In the records below, find the line holding "inl e => inl e" and the line holding "(l : list pyobj)". Set down both, with every line between them, exactly.
____ Data to examine
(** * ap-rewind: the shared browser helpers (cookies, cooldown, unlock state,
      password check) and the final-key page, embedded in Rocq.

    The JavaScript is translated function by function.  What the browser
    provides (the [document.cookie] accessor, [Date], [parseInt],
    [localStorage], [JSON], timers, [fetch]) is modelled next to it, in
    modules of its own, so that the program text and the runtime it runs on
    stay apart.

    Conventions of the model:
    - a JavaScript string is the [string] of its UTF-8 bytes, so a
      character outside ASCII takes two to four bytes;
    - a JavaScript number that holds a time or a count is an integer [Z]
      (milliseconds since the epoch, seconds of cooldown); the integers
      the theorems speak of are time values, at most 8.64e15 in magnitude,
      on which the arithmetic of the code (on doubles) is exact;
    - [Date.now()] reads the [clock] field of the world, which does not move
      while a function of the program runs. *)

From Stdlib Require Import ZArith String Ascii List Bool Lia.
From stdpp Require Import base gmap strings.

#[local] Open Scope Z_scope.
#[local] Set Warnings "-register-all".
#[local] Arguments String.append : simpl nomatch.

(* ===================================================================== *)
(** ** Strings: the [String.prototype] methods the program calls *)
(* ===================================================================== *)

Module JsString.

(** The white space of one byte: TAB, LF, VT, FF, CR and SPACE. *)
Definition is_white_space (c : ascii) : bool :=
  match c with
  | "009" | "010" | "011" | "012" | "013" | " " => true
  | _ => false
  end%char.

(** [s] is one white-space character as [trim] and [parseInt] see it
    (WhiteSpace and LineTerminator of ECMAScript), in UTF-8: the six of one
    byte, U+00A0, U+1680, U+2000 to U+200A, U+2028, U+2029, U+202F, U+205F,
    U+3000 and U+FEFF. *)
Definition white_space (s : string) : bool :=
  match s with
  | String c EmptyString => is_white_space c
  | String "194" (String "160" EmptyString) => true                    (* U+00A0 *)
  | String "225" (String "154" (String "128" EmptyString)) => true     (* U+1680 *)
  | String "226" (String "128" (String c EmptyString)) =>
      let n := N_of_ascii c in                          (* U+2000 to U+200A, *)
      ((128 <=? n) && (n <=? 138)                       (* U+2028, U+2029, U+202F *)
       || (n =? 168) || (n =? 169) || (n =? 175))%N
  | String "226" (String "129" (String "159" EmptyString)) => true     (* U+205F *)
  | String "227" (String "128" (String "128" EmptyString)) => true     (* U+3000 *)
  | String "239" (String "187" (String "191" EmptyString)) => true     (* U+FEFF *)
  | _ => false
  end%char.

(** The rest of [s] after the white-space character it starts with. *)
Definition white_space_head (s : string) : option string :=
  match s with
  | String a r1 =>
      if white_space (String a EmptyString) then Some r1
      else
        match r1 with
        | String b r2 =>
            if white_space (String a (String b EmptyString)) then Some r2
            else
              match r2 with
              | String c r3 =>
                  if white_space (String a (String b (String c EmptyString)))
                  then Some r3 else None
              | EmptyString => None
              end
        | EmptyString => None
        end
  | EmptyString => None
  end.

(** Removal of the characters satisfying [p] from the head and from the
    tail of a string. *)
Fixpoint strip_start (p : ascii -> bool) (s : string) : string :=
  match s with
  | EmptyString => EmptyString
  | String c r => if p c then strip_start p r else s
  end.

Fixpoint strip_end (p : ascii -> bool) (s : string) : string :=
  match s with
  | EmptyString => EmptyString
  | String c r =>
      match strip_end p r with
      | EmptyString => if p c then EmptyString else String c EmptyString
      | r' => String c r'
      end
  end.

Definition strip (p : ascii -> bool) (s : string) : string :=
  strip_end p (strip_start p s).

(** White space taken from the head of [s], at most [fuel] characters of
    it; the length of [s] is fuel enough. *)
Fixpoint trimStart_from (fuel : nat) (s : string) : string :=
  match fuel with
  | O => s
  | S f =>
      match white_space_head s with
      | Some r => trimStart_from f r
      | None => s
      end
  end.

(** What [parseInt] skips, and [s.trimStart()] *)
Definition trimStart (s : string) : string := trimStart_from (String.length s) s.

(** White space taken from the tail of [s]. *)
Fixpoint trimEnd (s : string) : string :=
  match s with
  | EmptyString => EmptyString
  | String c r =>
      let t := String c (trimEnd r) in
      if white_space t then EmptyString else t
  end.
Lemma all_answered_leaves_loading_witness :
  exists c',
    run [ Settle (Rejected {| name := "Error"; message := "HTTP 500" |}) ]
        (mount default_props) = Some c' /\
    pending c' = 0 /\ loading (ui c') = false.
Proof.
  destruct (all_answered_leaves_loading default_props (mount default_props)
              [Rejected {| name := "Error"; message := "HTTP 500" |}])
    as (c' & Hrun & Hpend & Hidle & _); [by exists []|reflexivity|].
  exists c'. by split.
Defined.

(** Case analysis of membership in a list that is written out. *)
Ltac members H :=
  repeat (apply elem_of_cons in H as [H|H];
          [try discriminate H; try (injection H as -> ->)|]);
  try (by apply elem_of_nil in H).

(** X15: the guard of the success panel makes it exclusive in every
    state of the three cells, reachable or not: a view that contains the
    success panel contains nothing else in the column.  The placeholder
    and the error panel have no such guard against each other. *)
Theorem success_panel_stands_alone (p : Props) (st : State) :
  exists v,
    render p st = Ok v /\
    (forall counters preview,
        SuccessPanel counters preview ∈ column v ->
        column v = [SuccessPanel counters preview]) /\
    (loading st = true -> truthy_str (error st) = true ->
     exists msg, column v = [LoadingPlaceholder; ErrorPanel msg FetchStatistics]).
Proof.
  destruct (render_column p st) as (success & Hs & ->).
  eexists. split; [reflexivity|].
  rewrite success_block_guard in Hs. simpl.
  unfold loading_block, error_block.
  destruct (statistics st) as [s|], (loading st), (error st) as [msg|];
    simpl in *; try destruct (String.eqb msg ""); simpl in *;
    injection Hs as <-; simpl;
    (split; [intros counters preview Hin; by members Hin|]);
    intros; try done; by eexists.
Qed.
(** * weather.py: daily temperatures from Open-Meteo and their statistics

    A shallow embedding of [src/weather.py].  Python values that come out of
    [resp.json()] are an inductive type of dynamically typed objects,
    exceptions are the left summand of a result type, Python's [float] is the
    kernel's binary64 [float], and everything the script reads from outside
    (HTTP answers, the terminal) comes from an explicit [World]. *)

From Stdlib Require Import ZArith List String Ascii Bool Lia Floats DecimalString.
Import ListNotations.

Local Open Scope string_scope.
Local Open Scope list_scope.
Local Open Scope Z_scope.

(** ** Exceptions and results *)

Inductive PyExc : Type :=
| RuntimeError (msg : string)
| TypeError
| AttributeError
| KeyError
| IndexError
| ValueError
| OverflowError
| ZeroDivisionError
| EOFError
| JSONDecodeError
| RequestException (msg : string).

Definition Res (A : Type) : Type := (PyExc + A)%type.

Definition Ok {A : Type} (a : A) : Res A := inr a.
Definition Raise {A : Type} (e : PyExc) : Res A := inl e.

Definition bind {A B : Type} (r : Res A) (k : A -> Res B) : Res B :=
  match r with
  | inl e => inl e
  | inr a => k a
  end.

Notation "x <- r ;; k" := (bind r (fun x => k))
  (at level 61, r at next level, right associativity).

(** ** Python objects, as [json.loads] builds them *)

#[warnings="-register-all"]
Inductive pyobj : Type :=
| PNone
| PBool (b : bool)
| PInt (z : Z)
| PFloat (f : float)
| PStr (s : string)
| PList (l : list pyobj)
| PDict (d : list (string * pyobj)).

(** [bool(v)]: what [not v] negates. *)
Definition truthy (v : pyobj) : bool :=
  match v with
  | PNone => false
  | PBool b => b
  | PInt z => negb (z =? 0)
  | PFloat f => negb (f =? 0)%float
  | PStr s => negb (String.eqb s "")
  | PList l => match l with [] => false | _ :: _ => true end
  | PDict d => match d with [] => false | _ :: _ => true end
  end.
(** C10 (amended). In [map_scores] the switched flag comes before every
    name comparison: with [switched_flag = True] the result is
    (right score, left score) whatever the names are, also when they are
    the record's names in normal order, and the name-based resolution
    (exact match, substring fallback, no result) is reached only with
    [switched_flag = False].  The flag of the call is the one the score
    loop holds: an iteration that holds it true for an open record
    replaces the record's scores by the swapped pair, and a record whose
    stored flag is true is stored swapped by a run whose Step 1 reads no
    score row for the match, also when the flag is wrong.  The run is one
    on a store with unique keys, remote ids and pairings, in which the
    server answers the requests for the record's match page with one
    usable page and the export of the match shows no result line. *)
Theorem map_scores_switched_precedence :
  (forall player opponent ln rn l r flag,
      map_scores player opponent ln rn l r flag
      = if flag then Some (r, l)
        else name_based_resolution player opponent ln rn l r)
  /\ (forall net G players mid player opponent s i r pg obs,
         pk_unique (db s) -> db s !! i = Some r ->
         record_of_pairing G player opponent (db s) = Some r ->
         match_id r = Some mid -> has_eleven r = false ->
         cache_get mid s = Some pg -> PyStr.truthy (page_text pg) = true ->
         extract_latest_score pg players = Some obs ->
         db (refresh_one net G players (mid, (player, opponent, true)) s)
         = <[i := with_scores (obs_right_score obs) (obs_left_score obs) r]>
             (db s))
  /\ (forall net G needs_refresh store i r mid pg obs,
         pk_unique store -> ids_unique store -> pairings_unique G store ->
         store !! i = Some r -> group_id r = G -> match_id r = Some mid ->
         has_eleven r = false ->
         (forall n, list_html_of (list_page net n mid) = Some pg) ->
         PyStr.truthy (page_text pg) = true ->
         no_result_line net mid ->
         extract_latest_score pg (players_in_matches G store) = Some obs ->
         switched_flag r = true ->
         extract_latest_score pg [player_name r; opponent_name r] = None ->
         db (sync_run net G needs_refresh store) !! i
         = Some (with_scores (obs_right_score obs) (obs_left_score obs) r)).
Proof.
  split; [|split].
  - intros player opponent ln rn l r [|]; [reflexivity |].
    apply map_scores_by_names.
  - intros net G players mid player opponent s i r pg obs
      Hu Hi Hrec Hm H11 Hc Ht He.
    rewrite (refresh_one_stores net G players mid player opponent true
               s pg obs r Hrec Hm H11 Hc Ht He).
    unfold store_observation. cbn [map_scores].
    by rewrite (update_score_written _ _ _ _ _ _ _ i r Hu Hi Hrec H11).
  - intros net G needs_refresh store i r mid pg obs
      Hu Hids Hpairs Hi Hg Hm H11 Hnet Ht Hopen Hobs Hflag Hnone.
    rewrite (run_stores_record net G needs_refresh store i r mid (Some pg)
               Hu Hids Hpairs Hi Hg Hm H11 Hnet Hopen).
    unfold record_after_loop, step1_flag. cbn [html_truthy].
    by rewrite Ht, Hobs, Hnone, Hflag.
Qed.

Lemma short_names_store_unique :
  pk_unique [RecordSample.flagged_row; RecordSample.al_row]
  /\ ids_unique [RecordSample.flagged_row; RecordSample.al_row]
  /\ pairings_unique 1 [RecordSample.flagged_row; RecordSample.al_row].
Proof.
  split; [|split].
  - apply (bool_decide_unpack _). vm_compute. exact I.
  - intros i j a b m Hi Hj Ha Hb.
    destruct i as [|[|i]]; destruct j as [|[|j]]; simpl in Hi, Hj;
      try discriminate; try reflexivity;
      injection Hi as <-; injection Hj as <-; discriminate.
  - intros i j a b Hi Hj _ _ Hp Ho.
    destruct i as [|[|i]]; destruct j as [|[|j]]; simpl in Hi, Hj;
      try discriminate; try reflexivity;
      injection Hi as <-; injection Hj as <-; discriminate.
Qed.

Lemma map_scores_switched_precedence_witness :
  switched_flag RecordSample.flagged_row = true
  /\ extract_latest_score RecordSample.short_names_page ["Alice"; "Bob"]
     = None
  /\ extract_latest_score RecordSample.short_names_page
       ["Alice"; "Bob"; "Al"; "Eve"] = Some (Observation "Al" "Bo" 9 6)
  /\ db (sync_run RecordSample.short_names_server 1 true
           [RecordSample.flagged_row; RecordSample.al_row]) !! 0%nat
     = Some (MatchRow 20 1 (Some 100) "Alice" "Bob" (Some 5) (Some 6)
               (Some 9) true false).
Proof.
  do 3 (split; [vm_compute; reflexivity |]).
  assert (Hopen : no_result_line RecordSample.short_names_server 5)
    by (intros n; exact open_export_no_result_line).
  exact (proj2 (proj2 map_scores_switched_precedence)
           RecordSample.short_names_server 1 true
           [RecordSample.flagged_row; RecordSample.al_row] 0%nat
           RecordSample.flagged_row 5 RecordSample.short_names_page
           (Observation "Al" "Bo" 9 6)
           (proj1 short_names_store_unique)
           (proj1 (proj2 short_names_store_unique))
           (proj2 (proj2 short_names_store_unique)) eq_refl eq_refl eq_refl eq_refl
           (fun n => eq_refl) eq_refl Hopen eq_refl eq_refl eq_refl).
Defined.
________
____ Data to examine
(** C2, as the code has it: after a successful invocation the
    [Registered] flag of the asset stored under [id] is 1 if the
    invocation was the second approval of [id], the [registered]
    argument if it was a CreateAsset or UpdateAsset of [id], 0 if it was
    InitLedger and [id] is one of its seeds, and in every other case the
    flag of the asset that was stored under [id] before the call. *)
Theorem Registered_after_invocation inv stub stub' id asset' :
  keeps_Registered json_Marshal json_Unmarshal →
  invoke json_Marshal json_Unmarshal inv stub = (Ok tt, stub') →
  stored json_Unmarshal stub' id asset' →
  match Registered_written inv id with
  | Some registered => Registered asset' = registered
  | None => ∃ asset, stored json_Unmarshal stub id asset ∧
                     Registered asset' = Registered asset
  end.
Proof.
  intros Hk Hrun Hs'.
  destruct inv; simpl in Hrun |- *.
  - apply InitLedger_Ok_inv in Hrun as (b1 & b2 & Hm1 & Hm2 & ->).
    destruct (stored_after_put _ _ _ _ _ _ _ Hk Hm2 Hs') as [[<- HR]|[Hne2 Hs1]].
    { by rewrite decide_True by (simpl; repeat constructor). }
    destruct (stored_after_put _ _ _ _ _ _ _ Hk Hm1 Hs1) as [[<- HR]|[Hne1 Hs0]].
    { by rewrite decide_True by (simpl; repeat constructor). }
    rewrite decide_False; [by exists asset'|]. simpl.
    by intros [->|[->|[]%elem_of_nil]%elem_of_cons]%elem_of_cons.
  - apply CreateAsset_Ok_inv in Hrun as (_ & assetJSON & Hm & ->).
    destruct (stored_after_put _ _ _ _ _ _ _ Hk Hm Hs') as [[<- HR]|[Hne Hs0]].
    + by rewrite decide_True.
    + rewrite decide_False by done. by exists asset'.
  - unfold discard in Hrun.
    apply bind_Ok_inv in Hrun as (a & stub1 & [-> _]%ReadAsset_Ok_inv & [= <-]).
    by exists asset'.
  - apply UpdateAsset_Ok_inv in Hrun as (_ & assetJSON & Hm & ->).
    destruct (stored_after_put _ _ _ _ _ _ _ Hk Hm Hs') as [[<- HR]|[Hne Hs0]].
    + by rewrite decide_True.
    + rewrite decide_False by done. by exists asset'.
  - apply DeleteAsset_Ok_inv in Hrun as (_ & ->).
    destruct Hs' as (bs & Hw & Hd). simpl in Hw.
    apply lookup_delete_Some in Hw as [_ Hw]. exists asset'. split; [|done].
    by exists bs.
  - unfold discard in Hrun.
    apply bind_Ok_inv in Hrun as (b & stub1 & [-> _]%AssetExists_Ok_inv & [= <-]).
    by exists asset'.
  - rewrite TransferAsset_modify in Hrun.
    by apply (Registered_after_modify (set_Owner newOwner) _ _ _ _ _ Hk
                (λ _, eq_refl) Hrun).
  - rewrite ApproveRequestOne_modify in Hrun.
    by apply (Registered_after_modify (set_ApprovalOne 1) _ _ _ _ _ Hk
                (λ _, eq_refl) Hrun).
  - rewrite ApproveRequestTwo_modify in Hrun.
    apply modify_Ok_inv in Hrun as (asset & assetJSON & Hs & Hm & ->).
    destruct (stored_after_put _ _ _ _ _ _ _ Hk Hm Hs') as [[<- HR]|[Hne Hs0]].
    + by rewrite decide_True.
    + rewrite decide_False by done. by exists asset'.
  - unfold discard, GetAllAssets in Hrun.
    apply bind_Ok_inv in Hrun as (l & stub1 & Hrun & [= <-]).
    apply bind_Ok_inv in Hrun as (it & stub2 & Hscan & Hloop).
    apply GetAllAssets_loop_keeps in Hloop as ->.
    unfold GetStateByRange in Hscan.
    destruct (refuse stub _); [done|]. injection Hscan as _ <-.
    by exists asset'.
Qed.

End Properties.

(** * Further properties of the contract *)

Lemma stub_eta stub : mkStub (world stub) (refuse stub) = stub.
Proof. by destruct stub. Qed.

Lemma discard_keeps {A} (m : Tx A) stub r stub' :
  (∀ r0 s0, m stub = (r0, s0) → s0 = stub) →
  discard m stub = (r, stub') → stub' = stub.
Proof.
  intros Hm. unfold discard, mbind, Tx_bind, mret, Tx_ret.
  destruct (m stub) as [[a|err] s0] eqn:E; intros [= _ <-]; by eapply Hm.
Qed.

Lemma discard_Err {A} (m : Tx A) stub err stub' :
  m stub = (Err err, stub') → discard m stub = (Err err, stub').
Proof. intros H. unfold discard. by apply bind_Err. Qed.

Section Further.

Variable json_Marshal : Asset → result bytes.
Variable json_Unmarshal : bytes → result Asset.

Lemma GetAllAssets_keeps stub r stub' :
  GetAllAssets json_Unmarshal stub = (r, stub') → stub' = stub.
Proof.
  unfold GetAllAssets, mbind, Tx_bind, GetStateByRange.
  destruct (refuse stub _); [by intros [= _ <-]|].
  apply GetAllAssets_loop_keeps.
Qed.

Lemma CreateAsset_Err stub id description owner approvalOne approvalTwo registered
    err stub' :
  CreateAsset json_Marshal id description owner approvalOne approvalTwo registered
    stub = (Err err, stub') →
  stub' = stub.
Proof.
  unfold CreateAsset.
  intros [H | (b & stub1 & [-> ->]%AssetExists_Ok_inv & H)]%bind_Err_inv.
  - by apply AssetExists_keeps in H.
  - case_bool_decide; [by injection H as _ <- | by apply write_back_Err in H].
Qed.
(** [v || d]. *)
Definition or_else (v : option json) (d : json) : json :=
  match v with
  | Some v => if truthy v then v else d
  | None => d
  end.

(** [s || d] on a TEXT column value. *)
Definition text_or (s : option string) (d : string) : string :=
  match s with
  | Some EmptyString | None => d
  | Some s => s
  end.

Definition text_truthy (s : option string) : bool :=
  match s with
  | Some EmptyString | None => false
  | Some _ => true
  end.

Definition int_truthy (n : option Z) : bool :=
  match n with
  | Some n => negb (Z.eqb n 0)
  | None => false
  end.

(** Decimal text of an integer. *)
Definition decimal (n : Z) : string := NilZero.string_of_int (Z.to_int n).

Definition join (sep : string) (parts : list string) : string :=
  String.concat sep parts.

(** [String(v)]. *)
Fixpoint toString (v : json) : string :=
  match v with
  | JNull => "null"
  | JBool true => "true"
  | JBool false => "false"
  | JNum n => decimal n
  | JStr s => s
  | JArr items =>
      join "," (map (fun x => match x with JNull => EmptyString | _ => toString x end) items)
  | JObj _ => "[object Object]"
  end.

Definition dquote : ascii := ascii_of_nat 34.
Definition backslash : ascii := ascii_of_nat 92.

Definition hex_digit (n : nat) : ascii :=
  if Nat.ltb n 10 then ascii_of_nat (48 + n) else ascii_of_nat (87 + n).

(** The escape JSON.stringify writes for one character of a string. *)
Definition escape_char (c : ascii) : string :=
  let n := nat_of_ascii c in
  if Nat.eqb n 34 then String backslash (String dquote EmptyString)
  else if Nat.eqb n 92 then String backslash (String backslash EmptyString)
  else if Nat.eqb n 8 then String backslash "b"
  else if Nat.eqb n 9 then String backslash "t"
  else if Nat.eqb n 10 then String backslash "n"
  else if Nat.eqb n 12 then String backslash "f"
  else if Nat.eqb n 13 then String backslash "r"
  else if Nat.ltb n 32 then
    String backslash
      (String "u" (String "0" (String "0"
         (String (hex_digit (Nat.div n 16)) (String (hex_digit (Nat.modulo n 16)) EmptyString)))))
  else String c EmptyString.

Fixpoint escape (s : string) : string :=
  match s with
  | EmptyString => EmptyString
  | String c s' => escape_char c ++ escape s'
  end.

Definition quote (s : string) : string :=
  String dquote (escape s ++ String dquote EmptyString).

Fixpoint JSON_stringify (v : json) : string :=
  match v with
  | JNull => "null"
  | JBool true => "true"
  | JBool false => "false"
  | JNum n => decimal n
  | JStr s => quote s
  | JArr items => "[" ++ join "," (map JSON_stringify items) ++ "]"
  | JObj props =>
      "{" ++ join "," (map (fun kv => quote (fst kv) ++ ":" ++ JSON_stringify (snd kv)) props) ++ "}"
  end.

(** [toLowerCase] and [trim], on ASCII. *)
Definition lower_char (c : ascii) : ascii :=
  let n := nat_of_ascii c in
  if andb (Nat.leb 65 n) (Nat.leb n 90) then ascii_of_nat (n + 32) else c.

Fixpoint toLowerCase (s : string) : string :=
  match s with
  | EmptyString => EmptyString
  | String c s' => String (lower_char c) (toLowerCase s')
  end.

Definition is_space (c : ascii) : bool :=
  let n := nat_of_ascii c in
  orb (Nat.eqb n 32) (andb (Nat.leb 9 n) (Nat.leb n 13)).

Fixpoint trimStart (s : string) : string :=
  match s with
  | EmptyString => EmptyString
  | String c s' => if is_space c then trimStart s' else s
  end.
________
____ Data to examine
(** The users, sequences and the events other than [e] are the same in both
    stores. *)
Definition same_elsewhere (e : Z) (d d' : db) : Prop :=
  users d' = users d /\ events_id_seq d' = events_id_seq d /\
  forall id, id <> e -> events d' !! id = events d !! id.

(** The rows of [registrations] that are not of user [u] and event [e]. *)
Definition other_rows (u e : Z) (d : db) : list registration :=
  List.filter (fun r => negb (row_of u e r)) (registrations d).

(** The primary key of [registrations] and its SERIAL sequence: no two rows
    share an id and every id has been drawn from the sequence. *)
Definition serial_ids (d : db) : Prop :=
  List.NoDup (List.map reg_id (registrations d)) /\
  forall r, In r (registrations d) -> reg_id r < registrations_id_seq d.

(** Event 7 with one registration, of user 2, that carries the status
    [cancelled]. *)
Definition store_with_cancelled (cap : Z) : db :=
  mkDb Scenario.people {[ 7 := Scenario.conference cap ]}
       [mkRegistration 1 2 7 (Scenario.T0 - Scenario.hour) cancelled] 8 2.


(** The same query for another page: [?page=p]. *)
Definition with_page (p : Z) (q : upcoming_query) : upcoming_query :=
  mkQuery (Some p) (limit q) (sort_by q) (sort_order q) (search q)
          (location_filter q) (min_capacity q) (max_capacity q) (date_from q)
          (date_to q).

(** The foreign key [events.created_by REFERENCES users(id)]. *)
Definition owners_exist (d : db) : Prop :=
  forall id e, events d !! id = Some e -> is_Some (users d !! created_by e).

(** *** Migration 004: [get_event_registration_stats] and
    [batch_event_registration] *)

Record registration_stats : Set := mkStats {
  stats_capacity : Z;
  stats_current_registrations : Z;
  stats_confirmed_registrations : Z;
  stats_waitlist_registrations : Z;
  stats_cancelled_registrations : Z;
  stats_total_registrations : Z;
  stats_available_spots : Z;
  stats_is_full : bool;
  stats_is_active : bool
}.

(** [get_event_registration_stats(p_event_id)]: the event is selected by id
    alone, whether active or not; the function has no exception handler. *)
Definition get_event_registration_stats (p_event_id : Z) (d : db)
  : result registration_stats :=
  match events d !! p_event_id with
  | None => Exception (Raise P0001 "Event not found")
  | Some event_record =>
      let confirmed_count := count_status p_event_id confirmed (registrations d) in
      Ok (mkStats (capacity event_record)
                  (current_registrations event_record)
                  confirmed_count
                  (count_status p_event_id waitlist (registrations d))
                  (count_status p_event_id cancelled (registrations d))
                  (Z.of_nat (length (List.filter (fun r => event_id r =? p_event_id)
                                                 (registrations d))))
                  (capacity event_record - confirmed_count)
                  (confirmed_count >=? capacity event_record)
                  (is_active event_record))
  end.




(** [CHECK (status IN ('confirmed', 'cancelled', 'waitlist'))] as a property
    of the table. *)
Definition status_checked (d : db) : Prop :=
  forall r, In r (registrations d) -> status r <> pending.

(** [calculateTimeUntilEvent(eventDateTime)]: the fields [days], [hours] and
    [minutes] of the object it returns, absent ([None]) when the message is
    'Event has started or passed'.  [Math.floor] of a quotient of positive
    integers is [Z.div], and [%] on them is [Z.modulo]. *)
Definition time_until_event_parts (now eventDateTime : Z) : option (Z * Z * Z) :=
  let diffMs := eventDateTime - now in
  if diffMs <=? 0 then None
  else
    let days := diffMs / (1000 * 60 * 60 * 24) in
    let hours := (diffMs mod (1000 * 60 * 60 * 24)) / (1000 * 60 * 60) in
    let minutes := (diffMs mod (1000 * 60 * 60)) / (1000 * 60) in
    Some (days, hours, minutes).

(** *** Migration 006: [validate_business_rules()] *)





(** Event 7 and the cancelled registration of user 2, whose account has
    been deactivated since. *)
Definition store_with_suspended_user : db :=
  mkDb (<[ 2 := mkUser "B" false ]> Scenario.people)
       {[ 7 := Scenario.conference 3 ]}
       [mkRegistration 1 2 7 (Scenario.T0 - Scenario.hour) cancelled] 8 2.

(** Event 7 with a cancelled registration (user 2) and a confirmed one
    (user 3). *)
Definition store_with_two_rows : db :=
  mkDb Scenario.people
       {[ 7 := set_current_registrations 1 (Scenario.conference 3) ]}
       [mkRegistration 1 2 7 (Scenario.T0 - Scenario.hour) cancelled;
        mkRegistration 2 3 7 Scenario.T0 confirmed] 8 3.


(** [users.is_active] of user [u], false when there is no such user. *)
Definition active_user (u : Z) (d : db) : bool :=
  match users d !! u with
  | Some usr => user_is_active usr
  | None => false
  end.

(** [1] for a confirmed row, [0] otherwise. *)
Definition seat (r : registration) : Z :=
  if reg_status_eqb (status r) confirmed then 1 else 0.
________
**Your solution**:
  | inl e => inl e
  | inr a => k a
  end.

Notation "x <- r ;; k" := (bind r (fun x => k))
  (at level 61, r at next level, right associativity).

(** ** Python objects, as [json.loads] builds them *)

#[warnings="-register-all"]
Inductive pyobj : Type :=
| PNone
| PBool (b : bool)
| PInt (z : Z)
| PFloat (f : float)
| PStr (s : string)
| PList (l : list pyobj)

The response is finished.